Отсюда стремление сделать акцент на новизне и позитиве, объявив «болезнью роста» или «наследием отсталости» то, что нельзя было не разглядеть даже сквозь розовые очки. В психологическом плане можно говорить и о влиянии «советского гостеприимства», которое у подавляющего числа гостей вызывало естественное чувство благодарности. Для них в Советском Союзе не строили потемкинских деревень (как минимум в 1920‑е годы), но стремление «подать товар лицом» относится к ключевым чертам русского национального характера. Ну и, наконец, столь же понятным являлось желание иностранных гостей сохранить полезные личные контакты, что позволяло надеяться на новые визиты в страну социальных чудес.
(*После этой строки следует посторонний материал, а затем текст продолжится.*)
(** The candidate is eight characters made from the digest, then the
    random letters; it never raises. *)
Lemma short_code_candidate_spec (url suffix : string) :
  ∃ short_code,
    short_code_candidate (hex (sha256 (encode url))) suffix = Ok (short_code +:+ suffix)
    ∧ String.length short_code = 8%nat.
Proof.
  unfold short_code_candidate.
  destruct (sha256_digest (encode url)) as [Hlen Hrange].
  change 16%nat with (2 * 8)%nat. rewrite substring_hex.
  rewrite fromhex_hex by (by apply Forall_take).
  rewrite bind_Ok. eexists. split; [done|].
  destruct (sha256 (encode url))
    as [|b1 [|b2 [|b3 [|b4 [|b5 [|b6 [|b7 [|b8 bs]]]]]]]]; try done.
  repeat (apply Forall_cons in Hrange as [? Hrange]).
  cbn [take b64encode urlsafe_b64encode urlsafe_encode_translate].
  repeat (rewrite rstrip_keep;
          [|apply urlsafe_b64char_not_pad;
            repeat match goal with
                   | |- _ ≤ _ < _ => split
                   | |- 0 ≤ _ / _ => apply Z.div_pos; lia
                   | |- _ / _ < _ => apply Z.div_lt_upper_bound; lia
                   end;
            try (pose proof (Z.mod_pos_bound b1 4); pose proof (Z.mod_pos_bound b2 16);
                 pose proof (Z.mod_pos_bound b3 64); pose proof (Z.mod_pos_bound b4 4);
                 pose proof (Z.mod_pos_bound b5 16); pose proof (Z.mod_pos_bound b6 64);
                 pose proof (Z.div_pos b2 16); pose proof (Z.div_pos b3 64);
                 pose proof (Z.div_pos b5 16); pose proof (Z.div_pos b6 64);
                 pose proof (Z.div_lt_upper_bound b2 16 16);
                 pose proof (Z.div_lt_upper_bound b3 64 4);
                 pose proof (Z.div_lt_upper_bound b5 16 16);
                 pose proof (Z.div_lt_upper_bound b6 64 4); lia)]).
  cbn [substring String.length]. by destruct (rstrip _ _).
Qed.

(** ** The generator loop *)

Lemma generate_loop_Ok attempts code_to_url hash_hex rnd i short_code j :
  generate_loop attempts code_to_url hash_hex rnd i = (Ok short_code, j) →
  dict_in short_code code_to_url = false
  ∧ ∃ k, (i ≤ k < i + attempts)%nat
      ∧ short_code_candidate hash_hex (rnd k) = Ok short_code.
Proof.
  revert i. induction attempts as [|n IH]; intros i; simpl; [done|].
  destruct (short_code_candidate hash_hex (rnd i)) as [sc|e] eqn:Hc; [|done].
  destruct (dict_in sc code_to_url) eqn:Hin.
  - intros [Hnew (k & Hk & Hcand)]%IH. split; [done|]. exists k. split; [lia|done].
  - intros [= <- <-]. split; [done|]. exists i. split; [lia|done].
Qed.

Lemma generate_loop_exhausted attempts code_to_url hash_hex rnd i :
  (∀ k, (i ≤ k < i + attempts)%nat →
     ∃ sc, short_code_candidate hash_hex (rnd k) = Ok sc
       ∧ dict_in sc code_to_url = true) →
  generate_loop attempts code_to_url hash_hex rnd i = (Raise ValueError, (i + attempts)%nat).
Proof.
  revert i. induction attempts as [|n IH]; intros i Hall; simpl.
  - by rewrite Nat.add_0_r.
  - destruct (Hall i) as (sc & -> & ->); [lia|].
    rewrite IH; [f_equal; lia|]. intros k Hk. apply Hall. lia.
Qed.

(** A short code the generator returns is new; it is eight characters
    followed by one of the draws, so it is not empty. *)
Lemma generate_short_code_Ok n code_to_url rnd i url short_code j :
  generate_short_code n code_to_url rnd i url = (Ok short_code, j) →
  dict_in short_code code_to_url = false
  ∧ short_code ≠ ""
  ∧ ∃ k p, (i ≤ k < i + n)%nat ∧ short_code = p +:+ rnd k ∧ String.length p = 8%nat.
Proof.
  unfold generate_short_code. intros [Hnew (k & Hk & Hcand)]%generate_loop_Ok.
  destruct (short_code_candidate_spec url (rnd k)) as (p & Hp & Hlen).
  rewrite Hp in Hcand. injection Hcand as <-.
  split_and!; [done|by destruct p|eauto].
Qed.

(** ** [URL.py]: the store *)

Lemma URL_shorten_url_known self rnd long_url short_code :
  dict_get (URL.url_to_code self) long_url = Some short_code →
  URL.shorten_url self rnd long_url
  = (compressed_info ← dict_item (URL.compressed_data self) short_code;
     Ok (short_code, URL.compressed compressed_info), self).
Proof.
  intros Hu. unfold URL.shorten_url, dict_in. rewrite Hu.
  by rewrite (dict_item_Some _ _ _ Hu), bind_Ok.
Qed.

(** A call for a new URL either fails in the generator and changes nothing,
    or stores the three entries. *)
Lemma URL_shorten_url_new self rnd long_url r self' :
  dict_get (URL.url_to_code self) long_url = None →
  URL.shorten_url self rnd long_url = (r, self') →
  (∃ e, r = Raise e ∧ self' = self
        ∧ URL._generate_short_code self rnd long_url = Raise e)
  ∨ (∃ short_code compressed_str huffman_codes,
       r = Ok (short_code, compressed_str)
       ∧ URL._generate_short_code self rnd long_url = Ok short_code
       ∧ dict_get (URL.code_to_url self) short_code = None
       ∧ _compress short_code = Ok (compressed_str, huffman_codes)
       ∧ self' =
         {| URL.url_to_code := dict_set (URL.url_to_code self) long_url short_code;
            URL.code_to_url := dict_set (URL.code_to_url self) short_code long_url;
            URL.compressed_data :=
              dict_set (URL.compressed_data self) short_code
                {| URL.compressed := compressed_str;
                   URL.huffman_codes := huffman_codes;
                   URL.original_url := long_url |};
            URL.max_collision_attempts := URL.max_collision_attempts self |}).
Proof.
  intros Hu. unfold URL.shorten_url, dict_in. rewrite Hu.
  destruct (URL._generate_short_code self rnd long_url) as [short_code|e] eqn:Hgen.
  2: { intros [= <- <-]. left. eauto. }
  unfold URL._generate_short_code in Hgen.
  destruct (generate_short_code _ _ _ _ _) as [r0 j] eqn:Hg. simpl in Hgen. subst r0.
  apply generate_short_code_Ok in Hg as (Hnew & Hne & _).
  destruct (_compress_returns short_code Hne) as (c & codes & Hc & _).
  rewrite Hc. simpl. intros [= <- <-]. right.
  exists short_code, c, codes. split_and!; try done. by apply dict_in_false.
Qed.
В наименьшей степени позитивный настрой той части западных интеллектуалов, которая приняла приглашение и приехала на Конгресс друзей 1927 года, порождала неосознанная слепота или осознанная продажность. Эти люди не были доверчивыми простачками, которые безоговорочно доверяли своим советским «руководам». Они прибыли в СССР затем, чтобы найти то, что искали, фактически решая задачу с уже известным ответом. Надежды и ожидания, связанные с Советским Союзом, «порождали особую остроту восприятия действительности»[595]. Тот же Вегнер, человек крайне далекий от политэкономии, увидел в растущих масштабах обобществления сельского труда в СССР угрозу социального геноцида: они «могут привести традиционное крестьянство к безделью или гибели»[596].
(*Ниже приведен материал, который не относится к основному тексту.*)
(** The budget left after the URLs of one file, when [k] URLs were still
    to come before it. *)
Lemma scan_file_progress file_urls st k :
  (0 ≤ inc)%Z →
  (Z.of_nat (List.length file_urls) ≤ k)%Z →
  (inc * k ≤ progress_available st)%Z →
  ∀ st', result (scan_file W cpv true inc file_urls st) = Ok st' →
    total_progress (trace (scan_file W cpv true inc file_urls st))
    = (progress_available st - progress_available st')%Z
    ∧ (inc * (k - Z.of_nat (List.length file_urls))
       ≤ progress_available st')%Z.
Proof.
  intros Hinc. revert st k.
  induction file_urls as [|url rest IH]; intros st k Hk Hav st' Hres.
  - simpl in *. injection Hres as <-. unfold total_progress. simpl.
    split; lia.
  - rewrite scan_file_unfold in *.
    rewrite trace_bind, total_progress_app. rewrite result_bind in Hres.
    destruct (scan_url_progress true url st) as [Ht Hst].
    rewrite Ht. clear Ht.
    destruct (result (scan_url W cpv true inc url st))
      as [[broke st1]|e] eqn:Hurl; [|done].
    specialize (Hst _ _ eq_refl). simpl in *.
    assert (inc * (k - 1) ≤ progress_available st1)%Z as Hav1.
    { rewrite Hst. destruct (0 <? progress_available st)%Z eqn:Hpos; nia. }
    destruct broke.
    + injection Hres as <-.
      replace (total_progress (trace (mret st1))) with 0%Z by done.
      destruct (0 <? progress_available st)%Z; split; (lia || nia).
    + destruct (IH st1 (k - 1)%Z ltac:(lia) Hav1 st' Hres) as [Ht' Hlow].
      rewrite Ht'.
      destruct (0 <? progress_available st)%Z; split; (lia || nia).
Qed.

Lemma num_urls_cons fn file_urls (urls : UrlMap) :
  num_urls ((fn, file_urls) :: urls)
  = (Z.of_nat (List.length file_urls) + num_urls urls)%Z.
Proof. reflexivity. Qed.

Lemma num_urls_nonneg (urls : UrlMap) : (0 ≤ num_urls urls)%Z.
Proof.
  induction urls as [|[fn us] urls IH]; [done|].
  rewrite num_urls_cons. lia.
Qed.
(* ===== verification/Prelude.v ===== *)
(** * krabka-streams-go: a verified model

    The repository is a Go library in four packages and some helpers. [coordination] elects a leader
    per role over a Kafka topic. [columnar] runs processing graphs on Arrow batches, with stateful operators, rebalances,
    barriers and transactions. [schema] talks to a schema registry, caches what it learns, and frames
    messages. [columnarschema] connects the last two: it turns Avro and Protobuf rows into Arrow batches.
    [krabkatest] holds a registry stub and a driver for tests, and [tools/docsite] renders the reference pages. This development translates their
    core into Rocq, function by function and under the names of the source, and proves what each part promises to the next.

    ** Parts

    Foundations. This file holds results, the state-and-error monad [io], bytes, machine integers ([wrapS], [wrapU] with their
    ranges [inS], [inU]), and readers of bytes with the class [Codec] for a pair of an encoder and a decoder.
    [GoStd], [GoNet], [GoText], [GoFloat] and [Json] are the parts of Go's standard library that the sources call.
    [Defaults] (krabkastreams.go) is the client configuration that the package recommends.

    coordination/. [Record] (record.go) is the format of the topic. [Partition] (partition.go) is
    the partition of a role. [Lease] (lease.go) is lease arithmetic in int64 and the manual clock.
    [Succession] (succession.go) folds the records of a partition into the state of a role, and decides
    what a member does next. [Leadership] (leadership.go, transport.go) acquires a leadership over a [Transport] and a
    [Clock], and [Handle] (leadership.go) is the live leadership, whose calls and whose renewal loop interleave.
    [KafkaTransport] (kafka_transport.go) is the shipped transport, over a Kafka client library. [Names] is what the enums of
    coordination/ and columnar/ print.

    columnar/, from the cell up. [Kafka] (records.go) is records, topic partitions and sized fields. [Value] (ops.go,
    support.go) is Go values, exact conversions and the tagged encoding of keys. [Cells] (support.go, values.go) reads and writes
    a cell of every Arrow type. [Frames] (support.go) is batches: reserved columns, headers, selections, copies, joined rows.
    [Codecs] (rowcodec.go, blob.go, gzip.go) turns records into batches and back, [Ipc] (ipc.go) a batch into a stream of Arrow IPC, and [JsonBridge] (jsonbridge.go) rows of
    any Go type through JSON. [Ops] (ops.go) is
    filters, derived columns and windowed grouping, with its theorems in [OpsFacts]. [Joins] (join.go) is the
    windowed join. [Topology] (topology.go) builds and validates a graph, [Built] (built.go) runs it for one partition at a
    time. [Barrier] (barrier.go, barriercut.go) reads published cuts, [Aligner] (barrieralign.go) aligns a group with
    one. [Store] (statestore.go) is the state store, the error policy and the metrics. [Runner] (runner.go, barrieralign.go)
    polls, processes, sends and commits; [Rollback], [Delivery] and [Group] hold its theorems.

    columnarschema/. [Nested] (metadata.go) is column types as the bridges read them back, with names, nullability and metadata. [Avro]
    (avroschema.go, avrobridge.go) is the columns of an Avro schema and both conversions; [AvroEnds] shows that
    they end, [AvroTrip] and [AvroJson] that rows come back, and [AvroCodec] (avrocodec.go) is the codec. [Proto] is the descriptors and
    messages of the Protobuf library as a class of operations with laws, [ProtoBridge] (protoschema.go,
    protobridge.go, protocodec.go) the columns of a message type, both conversions and the codec, with their theorems in
    [ProtoTrip] and [ProtoCodec].

    schema/. [WireFormat] (wireformat.go) frames messages. [Client] (client.go, errors.go) calls the registry. [Cache]
    (cache.go, schema.go) keeps schemas and fetches them in the background. [Serde] (serde.go, avro.go, protobuf.go,
    jsonschema.go) puts the serdes together, [JsonSchema] (jsonschema.go) compiles and validates, [Compat] (compat.go) compares two
    versions of a schema, and [ProtoPrint] (protoprint.go) prints a descriptor as the text that is registered. [ProtoParse] is a reader of
    that text, which the sources do not have: what the text means is what it finds.

    krabkatest/. [Stub] (registrystub.go) is the registry stub, to which it connects the client, and [StubServer] (registrystub.go) the server
    around it. [Driver] (testdriver.go) queues what a topology produces. [EndToEnd] puts serde, cache, client and stub together.

    tools/docsite/. [Highlight] (highlight.go) is source text as HTML, [Docsite] (main.go) loads packages and writes their pages, and
    [DocsitePages] holds the theorems about them.

    ** How the code maps

    A Go struct is a record, an enum or an [any] that the code switches on is an inductive type, and an error is a
    constructor that holds what its message prints. A fallible function returns [result]. A method that changes its receiver,
    or calls a client, is an [io] over that state: a function from the state to a result and the next state, so that a
    failed call keeps what it changed so far, as in Go. A map is a [gmap] or, where its order shows, a
    list. A nil slice is [None] where the code tells it from an empty one. An integer is a [Z] with the wrap-around of its width
    written out; a float is its 64 bits. A Go panic is an error constructor of its own.

    What runs outside of the repository is an argument: the Kafka clients, the HTTP client, the file system, the clocks, Arrow IPC and
    gzip, the Avro, Protobuf and JSON Schema libraries, and the parser, the printer and go/doc of the Go tools. Where a theorem needs something of them, a class states it
    ([Cluster], [Adapter], [TickingClock], [Quiet], [KafkaBroker], [LogReader], [Ledger], [StoreLaws], [Seeks], [ProcessorLaws],
    [RowBridgeLaws], [BlobLaws], [ArrowIPC] with [IPCLaws], [JSONSchemaLib], [Validation] (what a document of a JSON Schema is), [RowJSON], [ProtoLaws], [ScannerLaws], [GoDocLaws]), and a witness instantiates the theorem with concrete functions.

    Goroutines are interleavings of atomic steps: of the actions of a leadership handle in [Handle], where an action is
    a section under the mutex or one call, and of the methods of the cache and the ends of its fetches in [Cache].

    ** Loops and fuel

    Recursion that the data bounds is structural. Where it is not, a definition takes fuel, and there is a bound that is enough:
    [chunk_search], [encode_chunks] and [envelope_end] take the number of rows ([blob_chunks] is about the whole encoder, with no
    fuel left to choose); [append_varint] takes ten bytes and [digits_aux] the size of the number; [read_value] takes the length
    of the input, which is at least the depth of a value; [checkJSONReader] takes the height of the schema, and [checkJSONReader_fuel] shows
    that more changes nothing; [resolveReferences] takes one more than the number of references that can be reached
    ([references_resolved]). A translation of a schema and a conversion of a row take fuel where they follow the name of a type: the
    number of types, or the depth of the column, is enough ([conversions_end], [proto_schema_total]). The scanner of the highlighter takes twice the
    length of the source ([highlight_reads_back]). Four loops of the source do not end by themselves: the acquisition of a leadership
    ([AcquireLeadership_finishes] bounds its rounds on a quiet cluster), the renewal loop, the polling of a cut reader
    ([refresh_drains]), and the polling of a partition ([lease_marker_spins] is a partition on which it never ends). Running out of fuel is an outcome of its own there, never a
    success: [Running] is what is left of a renewal loop that goes on.

    ** What the theorems show

    Coordination: a later leader fences an earlier one, the acquisition finishes, the life cycle of a
    handle holds under every interleaving, the Kafka transport keeps the promises of its interface and reads every committed record, the renewal loop gives up once the lease that it cannot renew is past its deadline, the state of a
    role is exactly "the newest record of every key wins", compaction does not change it, the decisions of a member
    follow the timeline of the lease, and the format of the topic is exact in both directions.

    Columnar data: what is written to a column is the value, as a cell that its type can hold, a cell copies exactly where it should, both
    codecs and both snapshots round-trip, the blob codec packs maximal chunks, grouping and joining equal a reference over the whole
    history, and the aggregates are the count, the sum and the extremes.

    Schema bridges: every schema has its columns and every conversion ends, and a row that is written to a batch comes back: Avro rows
    up to the names of union branches and the precision of a column, messages field by field; each theorem names the rows for which it does
    not, with the lemma that shows it. The JSON text of a recursive Avro record
    reads back as it was.

    Columnar engine: a failed round rolls every processor back and aborts its transaction, offsets move only after delivery, a barrier
    fires exactly at its cut, a rewind restores exactly the cut, a revoked partition moves with its state, the error policy
    decides as documented, partitions do not see each other, and a snapshot survives a crash while it is saved.

    Schemas: one fetch per ID, prewarming in any schedule, reference resolution that ends on cyclic schemas, bounded retries, serdes
    that round-trip and answer pending first, validation on both sides of a frame, compatibility checks that are sound (JSON Schema, for readers that use
    the keywords it covers) or exact (Protobuf, against the wire types of the encoding), a printed descriptor that reads back as the declarations it was made
    of, whatever texts it holds, in proto2 and proto3 and outside of the corners that the printer gets wrong, and a stub that serves the
    client. A message that one process writes through all of these reaches another ([message_delivered]).

    Reference pages: highlighted source reads back as the source and lets no foreign tag in, every file is loaded into the package of its
    directory, a page is complete and its index leads to its elements, and a rendered site holds every page that it links to.

    Lemmas that end a section named after a surprise, such as [failed_round_skips_records], [assignment_undoes_restore],
    [union_copy_fails], [bool_keys_fail] or [nan_minimum_panics], are runs of the model in which the code does something that its
    comments do not say.

    ** Not modelled

    Parsing of Avro schemas, Protobuf JSON and the parser of .proto texts belong to libraries; [ProtoParse] reads what the printer
    writes, and takes the value of a message option, which the library prints, as one text between braces. Reference counts of Arrow
    memory, goroutine scheduling beyond the interleavings above, and what the operating system does for the listener of the stub are left out. So
    are the parsing of flags, the style sheet and the logo of the reference pages, and accessors that return a field. coordination/doc.go holds comments only. *)

From Stdlib Require Export Strings.String Strings.Byte ZArith Lia.
From stdpp Require Export base tactics decidable countable numbers option list sorting gmap fin_maps.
Что касается прямого подкупа «инфлюэнсеров» столетней давности, то документы показывают, что такой инструмент отсутствовал в арсенале организаторов Конгресса. Не было и ресурсов, необходимых для его использования. Щедрые гонорары, о которых шла речь выше, давно уже являлись привычной практикой в отношениях советской власти и интеллигенции. Кроме того, полученные «пряники» приходилось употреблять на месте – конвертация полученных рублей в валюту для иностранцев производилась только по высочайшему разрешению. Иное дело за рубежом – там собранные в СССР впечатления нетрудно было конвертировать в путевые очерки, которые с удовольствием принимала читательская аудитория. Успехом у нее пользовались именно травелоги – образы других стран, окрашенные личным опытом автора, а не его политическими убеждениями.